10. Carhart, R. E.; Smith, D. H.; Venkataraghavan, R. Atom Pairs as Molecular Features in Structure-activity Studies: Definition and Applications. J. Chem. Inf. Comput. Sci.1985, 25, 64-73.
9. Wessel, M. D.; Jurs, P. C.; Tolan, J. W.; Muskal, S. M. Prediction of Human Intestinal Absorption of Drug Compounds from Molecular Structure. J. Chem. Inf. Comput. Sci. 1998, 38, 726-735.
8. Brown, R. D.; Martin, Y. C. The Information Content of 2D and 3D Structural Descriptors Relevant to Ligand-receptor Binding. J. Chem. Inf. Comput. Sci. 1997, 37, 1-9.
7. Willett, P.; Barnard, J. M.; Downs, G. M. Chemical Similarity Searching. J. Chem. Inf. Comput. Sci. 1998, 38, 983-996.
6. Rogers, D.; Hopfinger, A. J. Application of Genetic Function Approximation to Quantitative Structure-activity Relationships and Quantitative Structure-property Relationships. J. Chem. Inf. Comput. Sci. 1994, 34, 854-866.
5. Weininger, D. SMILES, a Chemical Language and Information System. 1. Introduction to Methodology and Encoding Rules. J. Chem. Inf. Comput. Sci. 1988, 28, 31-36.
4. Viswanadhan, V. N.; Ghose, A. K.; Revankar, G. R.; Robins, R. K. Atomic Physicochemical Parameters for Three-dimensional Structure-directed Quantitative Structure-activity Relationships. 4. Additional Parameters for Hydrophobic and Dispersive Interactions and their Application for an Automated Superposition of Certain Naturally Occurring Nucleoside Antibiotics. J. Chem. Inf. Comput. Sci. 1989, 29, 163-172.

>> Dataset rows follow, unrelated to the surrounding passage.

Lemma file_content_readable (language_code : text) :
  forallb not_quote language_code = true ->
  readable (LocalizeApp.file_content d language_code)
           (map pair_of (List.concat (map snd (LocalizeApp.categorized d)))).
Proof.
  intros Hl. unfold LocalizeApp.file_content.
  apply (fold_add_category_readable (LocalizeApp.categorized d)
           (LocalizeApp.header language_code) []).
  - rewrite <- (app_nil_r (LocalizeApp.header language_code)).
    apply readable_quiet; [now apply header_quiet|constructor].
  - intros category Hin. split; [now apply category_names_quiet|].
    intros k Hk. apply (categorized_spec d).
    apply in_concat. exists (snd category). split; [now apply in_map|exact Hk].
Qed.

Lemma fold_set_pairs (ks : list text) (acc : dict text) :
  fold_left (fun translations kv => dict_set translations (fst kv) (snd kv))
            (map pair_of ks) acc
  = fold_left (fun translations k =>
                 dict_set translations k (LocalizeApp.translation d k)) ks acc.
Proof.
  revert acc. induction ks as [|k ks IH]; intros acc; [reflexivity|].
  cbn [map fold_left]. apply IH.
Qed.

Lemma parse_file_content (language_code k : text) :
  forallb not_quote language_code = true ->
  dict_get (Localize.parse_translations (LocalizeApp.file_content d language_code)) k
  = dict_get d k.
Proof.
  intros Hl. unfold Localize.parse_translations, re_finditer.
  pose proof (parse_readable _ _ (file_content_readable language_code Hl) [] [])
    as Hp.
  cbn [app List.length] in Hp. rewrite Hp, fold_set_pairs.
  rewrite (dict_get_fold_set (LocalizeApp.translation d)).
  destruct (categorized_spec d) as [_ Hx].
  destruct (dict_get d k) as [v|] eqn:E.
  - assert (Hin : In k (List.concat (map snd (LocalizeApp.categorized d))))
      by (apply Hx; exact (dict_get_key _ _ _ E)).
    rewrite (existsb_text_In k _ Hin).
    unfold LocalizeApp.translation. now rewrite E.
  - destruct (existsb _ _) eqn:Ex; [|reflexivity].
    exfalso. apply existsb_exists in Ex. destruct Ex as (x & Hin & Heq).
    apply text_eqb_eq in Heq. subst x. apply Hx in Hin.
    destruct (dict_get_of_key d k Hin) as (v & E'). congruence.
Qed.

End Written.

(** X18.  What write_localizable_file writes, read_existing_translations
    reads back: when no phrase and no translation of the table is empty or
    has a double quote, the table read from the file just written gives
    every phrase the translation the written table gave it, and has no
    other phrase. *)
Theorem written_table_reads_back
  (w : world) (p : path) (translations : dict text) (language_code : text) :
  unwritable w p = false -> unreadable w p = false ->
  Forall (fun kv => quoteless (fst kv) /\ quoteless (snd kv)) translations ->
  forallb not_quote language_code = true ->
  exists w1 read,
    LocalizeApp.write_localizable_file p translations language_code w = (Ret tt, w1) /\
    Localize.read_existing_translations p w1 = (Ret read, w1) /\
    forall k, dict_get read k = dict_get translations k.
Proof.
  intros Hw Hr Hd Hl.
  unfold LocalizeApp.write_localizable_file.
  rewrite write_file_run, (proj2 (write_error_unwritable w p) Hw),
    (after_write_through _ _ _ Hw).
  eexists. eexists. split; [reflexivity|]. split.
  - rewrite read_existing_run, files_store. cbn [store unreadable].
    rewrite Hr. reflexivity.
  - intros k. now apply parse_file_content.
Qed.

Lemma written_table_reads_back_witness :
  exists w1 read,
    LocalizeApp.write_localizable_file (Localize.localizable_path "de")
      [("Cancel" : text, "Abbrechen" : text); ("Zebra" : text, "Zebra" : text)] "de"
      world_with_de = (Ret tt, w1) /\
    Localize.read_existing_translations (Localize.localizable_path "de") w1
      = (Ret read, w1) /\
    forall k, dict_get read k
              = dict_get [("Cancel" : text, "Abbrechen" : text);
                          ("Zebra" : text, "Zebra" : text)] k.
Proof.
  apply (written_table_reads_back world_with_de (Localize.localizable_path "de")
           [("Cancel" : text, "Abbrechen" : text); ("Zebra" : text, "Zebra" : text)]
           "de").
  - reflexivity.
  - reflexivity.
  - repeat constructor; discriminate.
  - reflexivity.
Defined.

(** ** add_file_to_xcode.py: where the last two entries land *)

Lemma match_lit_fails (l : text) (r : pattern) (s : text) (pos : nat) (cs : caps) :
  starts_with l s = false -> match_here (Lit l :: r) s pos cs = None.
Proof. intros H. cbn [match_here]. now rewrite H. Qed.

3. Brown, R. D.; Martin, Y. C. Use of Structure-activity Data to Compare Structure-based Clustering Methods and Descriptors for Use in Compound Selection. J. Chem. Inf. Comput. Sci. 1996, 36, 572-584.

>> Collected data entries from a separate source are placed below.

(** * Composite idealization solver: the six worked cases of
    [composite_cases.py] and the thin-walled section formulas they are
    compared with.

    Numbers.  The script computes on Python floats (binary64).  Here every
    float is an exact rational ([Q]): [+ - * /] and [**] with a literal
    integer exponent are the field operations, a decimal literal denotes
    its decimal value, and equality of results is [Qeq] ([==]).  Rounding is
    not part of the model, so an equation proved here holds of the running
    script up to rounding in the last places (for instance [0.1 * 0.2] is
    one unit in the last place above [0.02] in binary64).  Of the float
    range the model holds what raises: [**] on a value read raises
    OverflowError ([pypow]).  A product or quotient that leaves the range
    gives inf, which the model does not hold; so every theorem on a value
    that depends on an input bounds the inputs, and states the bounds that
    keep the values of the run far inside the range and its divisors far
    from zero.

    Inputs.  Every input is read with
    [st.sidebar.number_input(label, x)]; the second positional parameter of
    that widget is its lower bound, which is also the value shown first.
    A case is a function of the numbers so read. *)

From Stdlib Require Import Reals Qreals Lra.
From Stdlib Require Import QArith Qabs Lqa Lia List String.
Import ListNotations.
Open Scope string_scope.
Open Scope Q_scope.

(** ** The script's runtime: the rendered page and Python's division *)

(** The exceptions the arithmetic of the script can raise: [/] by a zero
    divisor, and [**] whose result leaves the binary64 range. *)
Inductive PyError : Type :=
| ZeroDivisionError
| OverflowError.

(** What a case leaves on the page.  [log_step] renders an expander with the
    formula, the cited pages and a metric holding [value] and [unit] (shown
    to four significant digits; the page here keeps the value passed);
    [st.write] renders a line of text around a value.  Headers and captions,
    which hold no value, are not kept. *)
Inductive Element : Type :=
| Step (label formula : string) (value : Q) (unit pages : string)
| Line (text : string) (value : Q) (unit : string).
(* ===== verification/_CoqProject ===== *)
-Q . S2P
Prelude.v
Types.v
Digest.v
Lamport.v
Transaction.v
Event.v
Validator.v
State.v
Jmt.v
Mvcc.v
Conflict.v
Vm.v
Executor.v
Ledger.v
Dag.v
Consensus.v
Threshold.v
Mempool.v
Block.v
Cache.v
Page.v
Peer.v
Gossip.v
Transport.v
Bls.v
Node.v
Cluster.v
Rpc.v
App.v
TestTypes.v
TestStorage.v
TestExecution.v
TestCrypto.v
TestNetwork.v
TestNode.v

2. Fletcher, D. A.; McMeeking, R. F.; Parkin, D. The United Kingdom Chemical Database Service. J. Chem. Inf. Comput. Sci. 1996, 36, 746-749.
1. Allen, F. H.; Davies, J. E.; Galloy, J. J.; Johnson, O.; Kennard, O.; Macrae, C. F.; Mitchell, E. M.; Mitchell, G. F.; Smith, J. M.; Watson, D. G. The Development of Versions 3 and 4 of the Cambridge Structural Database System. J. Chem. Inf. Comput. Sci. 1991, 31, 187-204.

Allowing for the fact that I deliberately excluded QSAR-related papers, it seems that we speakers made a fairly good job of selecting popular publications. I will leave readers to draw their own conclusions about the perceived "value" of these 14 papers but conclusions could certainly be drawn about authors' reasons for citing an article. The top two papers are "obligatory citations": authors cite them when they use the CSD or the UK Chemical Database System.

The progress of science depends on researchers building on what has been discovered in the past. In seeing the work of others we get new ideas of our own. Sometimes this may be an example of "standing on the shoulders of giants". In the circumstances of this symposium, it seems fitting to quote an "Irishism" of Mike Lynch's: Here we sit side by side with those on whose shoulders we stand" . Peter Willett has been a worthy successor to Mike Lynch and has brought accolade and success to the department where Mike was an early leader. I offer him my sincerest congratulations on winning the ACS Award for Computers in Chemical and Pharmaceutical Research.